So far I have visited 5 of the 6 local ski areas. Granted, there are all very small compared to anywhere else I have boarded in, but what they do have going for them is the amount of snow they receive. If it continues to dump like it did last week for the rest of the winter, I will die a happy man.
Last week, I went for my first night riding session and I was pleasantly surprised to find I had my own private ski area. It was absolutely dumping snow, and I was the ONLY person there. It was just me riding, and 3 lifties working the lifts. Every knee deep powder run was mine for the taking. There's a saying "no friends on a powder day" which means that when the conditions are powderous -you don't hang around waiting for lagging mates. That night, the saying took on a slightly different meaning; there I was, a total Billy-no-mates, with all the fresh lines I could ever want. There was plenty to go round, but it seemed nobody else wanted to brave the storm and join me. By the end of the evening, my first tracks had already been covered again, and I'd say it was some of the best powder riding I've had. I'm hoping that these are typical conditions for this area and that there will be more of the same to come.
Since the epic dump last week, the weather has warmed a little, and we have received nothing but sleet and rain, which has turned the once fluffy powder snow into granulated sugar snow. However it's forecast to snow all tomorrow, so hopefully I will be hitting the slopes after work for another epic night riding session tomorrow evening.
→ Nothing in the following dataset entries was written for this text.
Lemma init_dirty_ok s0 n : seg_core ly discard_en none s0 -> 
  (forall x, 0 <= x < MAIN_SEGS g -> IS_CURSEG x s0 = false -> (x ∈ free_segmap (free_i s0) <-> seg_valid s0 x <> 0)) -> forall offset s,
  listing offset s0 s -> 0 <= offset -> MAIN_SEGS g < offset + Z.of_nat n -> exists k, listing k s0 (init_dirty_loop n offset s) /\ MAIN_SEGS g <= k.
Proof.
  intros Hcore Huse. induction n as [|n IH]; intros offset s Hl Ho Hn; [exists offset; split; [done|lia]|].
  cbn [init_dirty_loop]. destruct Hl as [L1 L2 L3 L4 L5]. pose proof (main_blocks ly Hly) as Hmb. fold g in Hmb.
  destruct (only_dirty_views s0 s L1) as (V1 & _ & V3 & _). pose proof (proj1 (proj2 L1)) as Hfree. pose proof (proj1 L1) as Hsit.
  set (seg := find_next_inuse _ _ _).
  assert (Hscan : offset <= MAIN_SEGS g -> offset <= seg <= MAIN_SEGS g /\ (forall i, offset <= i < seg -> i ∉ free_segmap (free_i s)) /\
    (seg < MAIN_SEGS g -> seg ∈ free_segmap (free_i s))) by (intros Hle; apply (find_next_bit_spec (free_segmap (free_i s)) (MAIN_SEGS g) offset Hle)).
  assert (Hskip : offset <= MAIN_SEGS g -> dirty_ok ly (fun x => seg <= x) s).
  { intros Hle. destruct (Hscan Hle) as (S1 & S2 & _). destruct L3 as [D1 D2 D3 D4 D5 D6]. split; try done.
    intros x Hx Hnx Hc. destruct (Z.lt_ge_cases x offset) as [Hlt|Hge]; [apply D6; [done|lia|done]|].
    assert (Hnin : x ∉ free_segmap (free_i s)) by (apply S2; lia). assert (Hv : seg_valid s x = 0).
    { rewrite V3. rewrite Hfree in Hnin. rewrite V1 in Hc. destruct (decide (seg_valid s0 x = 0)); [done|]. destruct Hnin. by apply Huse. }
    split; [|done]. split; [|lia]. intros Hd. by destruct (D3 x Hd). }
  destruct (Z.leb_spec (MAIN_SEGS g) seg) as [Hend|Hlt].
  { destruct (Z.le_gt_cases offset (MAIN_SEGS g)) as [Hle|Hgt]; [|exists offset; split; [by split|lia]].
    exists seg. split; [|done]. split; try done; [by apply Hskip|]. intros x Hx. pose proof (proj1 (Hscan Hle)). specialize (L5 x Hx). lia. }
  assert (Hle : offset <= MAIN_SEGS g). { destruct (Z.le_gt_cases offset (MAIN_SEGS g)); [done|]. unfold seg, find_next_inuse, find_next_bit in Hlt.
    rewrite (proj2 (Z.leb_le _ _)) in Hlt by lia. lia. }
  destruct (Hscan Hle) as (S1 & S2 & S3). specialize (S3 Hlt). specialize (Hskip Hle). assert (Hr : 0 <= seg < MAIN_SEGS g) by lia.
  pose proof (seg_entry_wf ly discard_en seg _ (iv_sit _ _ _ _ Hcore) Hr) as Hse. pose proof (bm_count_bound (cur_valid_map (get_seg_entry seg (sit s0)))) as Hb.
  rewrite <- (gw_valid _ Hse) in Hb. fold (seg_valid s0 seg) in Hb.
  change (get_valid_blocks ly seg false (sit s)) with (seg_valid s seg). rewrite V3, u16_small by lia. unfold blocks_per_seg.
  assert (Hstay : (IS_CURSEG seg s = false -> ~ 0 < seg_valid s0 seg < 512) -> listing (seg + 1) s0 s).
  { intros Hno. split; try done; [|intros x Hx; specialize (L5 x Hx); lia]. destruct Hskip as [D1 D2 D3 D4 D5 D6]. split; try done.
    intros x Hx Hnx. destruct (decide (x = seg)) as [->|]; [|apply D6; [done|lia]]. intros Hc. specialize (Hno Hc). rewrite V3. split.
    - split; [intros Hd; specialize (L5 seg Hd); lia|done].
    - intros Hv Hin. exfalso. rewrite V1 in Hc. rewrite Hfree in Hin. by apply (Huse seg Hr Hc). }
  destruct ((seg_valid s0 seg =? 512) || negb (c_true (seg_valid s0 seg))) eqn:Efull.
  { apply IH; [|lia|lia]. apply Hstay. intros _. apply orb_true_iff in Efull as [?%Z.eqb_eq|?%negb_true_iff%c_true_false]; lia. }
  apply orb_false_iff in Efull as [E1%Z.eqb_neq E2%negb_false_iff%c_true_true]. rewrite (proj2 (Z.ltb_ge _ _)) by lia.
  apply IH; [|lia|lia]. destruct (IS_CURSEG seg s) eqn:Ecs; [unfold __locate_dirty_segment; rewrite Ecs; by apply Hstay|].
  destruct (locate_dirty_spec ly discard_en Hly seg DIRTY s) as (T1 & T2 & T3 & T4 & T5);
    [rewrite Hsit; apply Hcore|apply L3|exact (iv_nr _ _ _ L3)|by right|done|].
  set (s1 := __locate_dirty_segment seg DIRTY s) in *. clearbody s1. rewrite Z.eqb_refl in T5. cbn [andb] in T5.
  destruct (only_dirty_views s s1 T1) as (U1 & _ & U3 & _). pose proof (seg_type_range ly discard_en seg s) as Hty.
  rewrite Hsit in Hty. specialize (Hty (iv_sit _ _ _ _ Hcore)). rewrite <- Hsit in Hty. set (ty := se_type (get_seg_entry seg (sit s))) in *.
  assert (Hdirty : dirty_map DIRTY (dirty_i s1) = {[seg]} ∪ dirty_map DIRTY (dirty_i s)) by (rewrite T5; by rewrite Z.eqb_refl).
  assert (Hpre : dirty_map PRE (dirty_i s1) = ∅).
  { rewrite T5, (proj2 (Z.eqb_neq PRE DIRTY)), (proj2 (Z.eqb_neq PRE ty)) by (unfold is_type, NR_CURSEG_TYPE, PRE in *; lia || done). done. }
  destruct T1 as (A1 & A2 & A3 & A4 & A5). destruct Hskip as [D1 D2 D3 D4 D5 D6].
  split; [destruct L1 as (B1 & B2 & B3 & B4 & B5); unfold only_dirty; split_and!; congruence|congruence| |done|].
  2:{ intros x. rewrite Hdirty, elem_of_union, elem_of_singleton. intros [->|Hx]; [lia|]. specialize (L5 x Hx). lia. }
  split; try done.
  - rewrite Hpre. intros x []%elem_of_empty.
  - intros x. rewrite Hdirty, elem_of_union, elem_of_singleton, U1, A2. intros [->|Hx]; [done|by apply D3].
  - intros x t Ht. rewrite T5, Hdirty, elem_of_union, elem_of_singleton, A1. specialize (D4 x t Ht).
    rewrite (proj2 (Z.eqb_neq t DIRTY)) by (unfold is_type, NR_CURSEG_TYPE, DIRTY in *; lia). cbn [orb].
    destruct (Z.eqb_spec t ty) as [->|Hne].
    + rewrite elem_of_union, elem_of_singleton, D4. split; [intros [->|[H1 H2]]; [split; [by left|done]|split; [by right|done]]|].
      intros [[->|H1] H2]; [by left|by right].
    + rewrite D4. split; [intros [H1 H2]; split; [by right|done]|]. intros [[->|H1] H2]; [by destruct Hne|done].
  - intros x Hx Hnx. destruct (decide (x = seg)) as [->|Hne].
    + intros _. rewrite U3, V3, Hdirty, elem_of_union, elem_of_singleton. split; [split; [intros _; lia|by left]|lia].
    + intros Hc. rewrite U1 in Hc. destruct (D6 x Hx ltac:(lia) Hc) as [H1 H2]. rewrite U3, A2, Hdirty, Hpre, elem_of_union, elem_of_singleton.
      rewrite L4 in H2. split; [|done]. rewrite <- H1. split; [intros [|]; [done|done]|by right].
Qed.

(** ** Mounting *)

Lemma zsum_list {A} (f : A -> Z) d (l : list A) : zsum (fun x => f (zget d l x)) (seqZ 0 (zlen l)) = zsum f l.
Proof.
  unfold zlen. induction l as [|y l IH] using rev_ind; [done|].
  rewrite length_app. cbn [length]. rewrite Nat.add_1_r, seqZ_S, !zsum_app, Z.add_0_l. simpl. f_equal.
  - rewrite <- IH. clear IH. assert (H : forall k, (forall x, x ∈ k -> 0 <= x < Z.of_nat (length l)) ->
      zsum (fun x => f (zget d (l ++ [y]) x)) k = zsum (fun x => f (zget d l x)) k); [|apply H; intros x Hx%elem_of_seqZ; lia].
    induction k as [|x k IH]; intros Hk; [done|]. simpl. rewrite IH by (intros z Hz; apply Hk; by right). f_equal. f_equal.
    specialize (Hk x ltac:(left)). rewrite !zget_lookup by lia. by rewrite lookup_app_l by lia.
  - f_equal. rewrite zget_lookup by lia. rewrite Nat2Z.id, lookup_app_r, Nat.sub_diag by lia. done.
Qed.

Lemma zsum_same {A} (f h : A -> Z) l : Forall (fun x => f x = h x) l -> zsum f l = zsum h l.
Proof. induction 1 as [|x l Hx _ IH]; simpl; [done|by rewrite Hx, IH]. Qed.

Lemma zsum_zero {A} (l : list A) : zsum (fun _ => 0) l = 0.
Proof. induction l; simpl; lia. Qed.

Lemma zsum_minus {A} (f : A -> Z) c l : zsum (fun x => c - f x) l = c * zlen l - zsum f l.
Proof. unfold zlen. induction l as [|x l IH]; simpl; [lia|]. rewrite IH. lia. Qed.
Coming soon on the all new Funky Drummer Website: More Snow Stories.
So you thought Japan was high tech did you? A rather antiquated one man chair lift at Rokuroshi ski area. This is perhaps the most old school lift I have ever seen, rivaled only by an antique wooden two man in Austria that had built in leg warmers. I am yet to ride this beast, as so far, every time I have visited it has been closed.
Friday, January 14, 2005
HONG KONG PART 2: Not Suitable for Vegetarians
Hong Kong is perhaps most famous for it's shopping, and rightly so. There are shops everywhere you look; from the giant clinical designer label malls, to the tiniest little market stalls where an old man sits hunched over a sewing machine tailoring, there is something for all. I found the street markets to be of the highest entertainment value; some of the fake produce was hilarious, all manner of cheap reproduction label goods were on sale; Dolce & Gabbena tie anyone? How about some GAB clothing? I bought some Buma trainers.
My favourite pastime was to wander around the street markets which were selling food. Every street market, and most of the supermarkets were in fact aquariums and mini zoos. Now, I thought the Japanese ate some minging fodder, but the Chinese easily win the "Most Minging Food Eaten" prize without question. They like their food fresh, and it get's no fresher than this. Tanks of fish, bowls of crabs, shrimps, lobsters, buckets of clams, abalone, cages full of live chickens, cages full of huge frogs, boxes of live tortoises, nets full of turtles were all to be found amongst the market stalls.
I watched in grim fascination at a live turtle having its shell hacked off; a large eel being cut in half and put on display still writhing violently. Fish plucked from a tank and being chopped into thirds and sold still quivering. Some people weren't even bothering to have their supper killed, simply selecting the fish of choice, and taking it home live in a plastic bag. Several large fish had managed to leap from their tanks, only to find themselves flapping around in the gutter, while people walked passed un-obliging. Chickens feet, (apparently a specialty) and fish heads sat on trays, goats heads, and pig's heads hung from meat hooks; everything I saw was either live, or very recently deceased. It was somewhat barbaric to watch, but this is because in Britain and most other western countries, all this slaughtering goes on behind closed doors, thus removing us from the killing and in a way falsely sanitising the meat and fish we eat.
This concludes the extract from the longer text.